Dataset entries
=-=-=-=-=

(* ===== verification/Visualization.v ===== *)
(** * The data of the history viewer ([porcupine/visualization.go], and what
    [checkParallel] hands to it)

    The HTML template that the data is printed into is not modelled.  [range] is
    the order in which a map is traversed, [nil] the nil [interface{}] that the
    lookup of a missing key gives. *)
From S2P Require Import Prelude Bitset Checker.
#[local] Open Scope Z_scope.

Section visualization.
Context {V St : Type} `{EqDecision St} (showV : V → string) (showS : St → string).
Context (sort : ∀ A, (A → A → bool) → list A → list A) (range : ∀ A, list A → list A).
Context (nil : V).

Record linearizationInfo : Type := mkInfo {
  info_history : list (list (entry V)); partialLinearizations : list (list (list Z)) }.

(** [set]: the distinct pointers of [longest]. *)
Definition distinct (longest : list (option seqPtr)) : list seqPtr :=
  foldl (λ set v, match v with
    | Some p => if existsb (λ q, (q.1 =? p.1)%nat) set then set else set ++ [p]
    | None => set
    end) [] longest.
Definition partials (longest : list (option seqPtr)) : list (list Z) := snd <$> range _ (distinct longest).

(** [checkParallel] with [computeInfo] and no timer: the verdict, and the
    information computed once every goroutine has answered. *)
Definition parallel_info (fuel : nat) (model : Model V St) (history : list (list (entry V)))
    (arrivals : list nat) : go (CheckResult * linearizationInfo) :=
  result ← checkParallel fuel model history true (Some <$> arrivals);
  results ← mapM (λ sub, checkSingle fuel model sub true (λ _, false)) history;
  mret (result, mkInfo history ((λ r, partials r.2) <$> results)).
(** [CheckOperationsVerbose] without a timeout. *)
Definition operations_info (fuel : nat) (model : Model V St) (history : list (Operation V))
    (arrivals : list nat) : go (CheckResult * linearizationInfo) :=
  let model := fillDefault showV showS model in
  partition ← deref (Partition model);
  partitions ← partition history;
  parallel_info fuel model (makeEntries sort <$> partitions) arrivals.

(** ** The data *)
Record historyElement : Type := mkElement { he_ClientId : Z; he_Start : Z; he_End : Z; he_Description : string }.
Record linearizationStep : Type := mkStep { ls_Index : Z; ls_StateDescription : string }.
Record partitionVisualizationData : Type := mkData {
  History : list historyElement;
  PartialLinearizations : list (list linearizationStep);
  Largest : gmap Z Z }.

Definition set_call (e : entry V) (h : historyElement) : historyElement :=
  mkElement (clientId e) (time e) (he_End h) (he_Description h).
Definition set_return (e : entry V) (d : string) (h : historyElement) : historyElement :=
  mkElement (he_ClientId h) (he_Start h) (time e) d.

(** The three tables filled from the entries. *)
Definition tables : Type := list historyElement * gmap Z V * gmap Z V.
Definition add_entry (describe : V → V → go string) (st : tables) (e : entry V) : go tables :=
  let '(history, callValue, returnValue) := st in
  h ← index history (id e);
  match kind e with
  | callEntry =>
      history ← store history (id e) (set_call e h);
      mret (history, <[id e := value e]> callValue, returnValue)
  | returnEntry =>
      d ← describe (default nil (callValue !! id e)) (value e);
      history ← store history (id e) (set_return e d h);
      mret (history, callValue, <[id e := value e]> returnValue)
  end.

(** One partial linearization, the [i]-th, of length [size]. *)
Definition replay_state : Type := St * list linearizationStep * gmap Z Z * gmap Z Z.
Definition replay_step (model : Model V St) (showState : St → string) (callValue returnValue : gmap Z V)
    (i : Z) (size : Z) (st : replay_state) (histId : Z) : go replay_state :=
  let '(state, linearization, largestIndex, largestSize) := st in
  r ← Step model state (default nil (callValue !! histId)) (default nil (returnValue !! histId));
  let '(ok, state) := (r : bool * St) in
  if negb ok then Panic else
  let linearization := linearization ++ [mkStep histId (showState state)] in
  if default 0 (largestSize !! histId) <? size
  then mret (state, linearization, <[histId := i]> largestIndex, <[histId := size]> largestSize)
  else mret (state, linearization, largestIndex, largestSize).
Definition replay (model : Model V St) (showState : St → string) (callValue returnValue : gmap Z V)
    (st : list (list linearizationStep) * gmap Z Z * gmap Z Z) (ip : nat * list Z)
    : go (list (list linearizationStep) * gmap Z Z * gmap Z Z) :=
  let '(linearizations, largestIndex, largestSize) := st in
  r ← go_fold (replay_step model showState callValue returnValue (Z.of_nat ip.1) (Z.of_nat (List.length ip.2)))
        ip.2 (Init model, [], largestIndex, largestSize);
  let '(_, linearization, largestIndex, largestSize) := (r : replay_state) in
  mret (linearizations ++ [linearization], largestIndex, largestSize).

Definition longer (a b : list Z) : bool := (List.length b <? List.length a)%nat.
Definition partition_data (model : Model V St) (entries : list (entry V)) (partials : list (list Z))
    : go partitionVisualizationData :=
  describe ← deref (DescribeOperation model);
  showState ← deref (DescribeState model);
  let n := (List.length entries / 2)%nat in
  t ← go_fold (add_entry describe) entries (replicate n (mkElement 0 0 0 ""), ∅, ∅);
  let '(history, callValue, returnValue) := (t : tables) in
  r ← go_fold (replay model showState callValue returnValue) (imap pair (sort _ longer partials)) ([], ∅, ∅);
  let '(linearizations, largestIndex, _) := (r : list (list linearizationStep) * gmap Z Z * gmap Z Z) in
  mret (mkData history linearizations largestIndex).

Definition computeVisualizationData (model : Model V St) (info : linearizationInfo)
    : go (list partitionVisualizationData) :=
  let model := fillDefault showV showS model in
  mapM (λ i, entries ← index (info_history info) i;
             ps ← index (partialLinearizations info) i;
             partition_data model entries ps)
    (seqZ 0 (Z.of_nat (List.length (info_history info)))).
End visualization.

=-=-=-=-=

- **Exercise instructions**:
The span to print begins at the line containing "mret (mkData history" and ends at the final line of the entries; print it exactly and print nothing else.

- **Exercise response**:
  mret (mkData history linearizations largestIndex).

Definition computeVisualizationData (model : Model V St) (info : linearizationInfo)
    : go (list partitionVisualizationData) :=
  let model := fillDefault showV showS model in
  mapM (λ i, entries ← index (info_history info) i;
             ps ← index (partialLinearizations info) i;
             partition_data model entries ps)
    (seqZ 0 (Z.of_nat (List.length (info_history info)))).
End visualization.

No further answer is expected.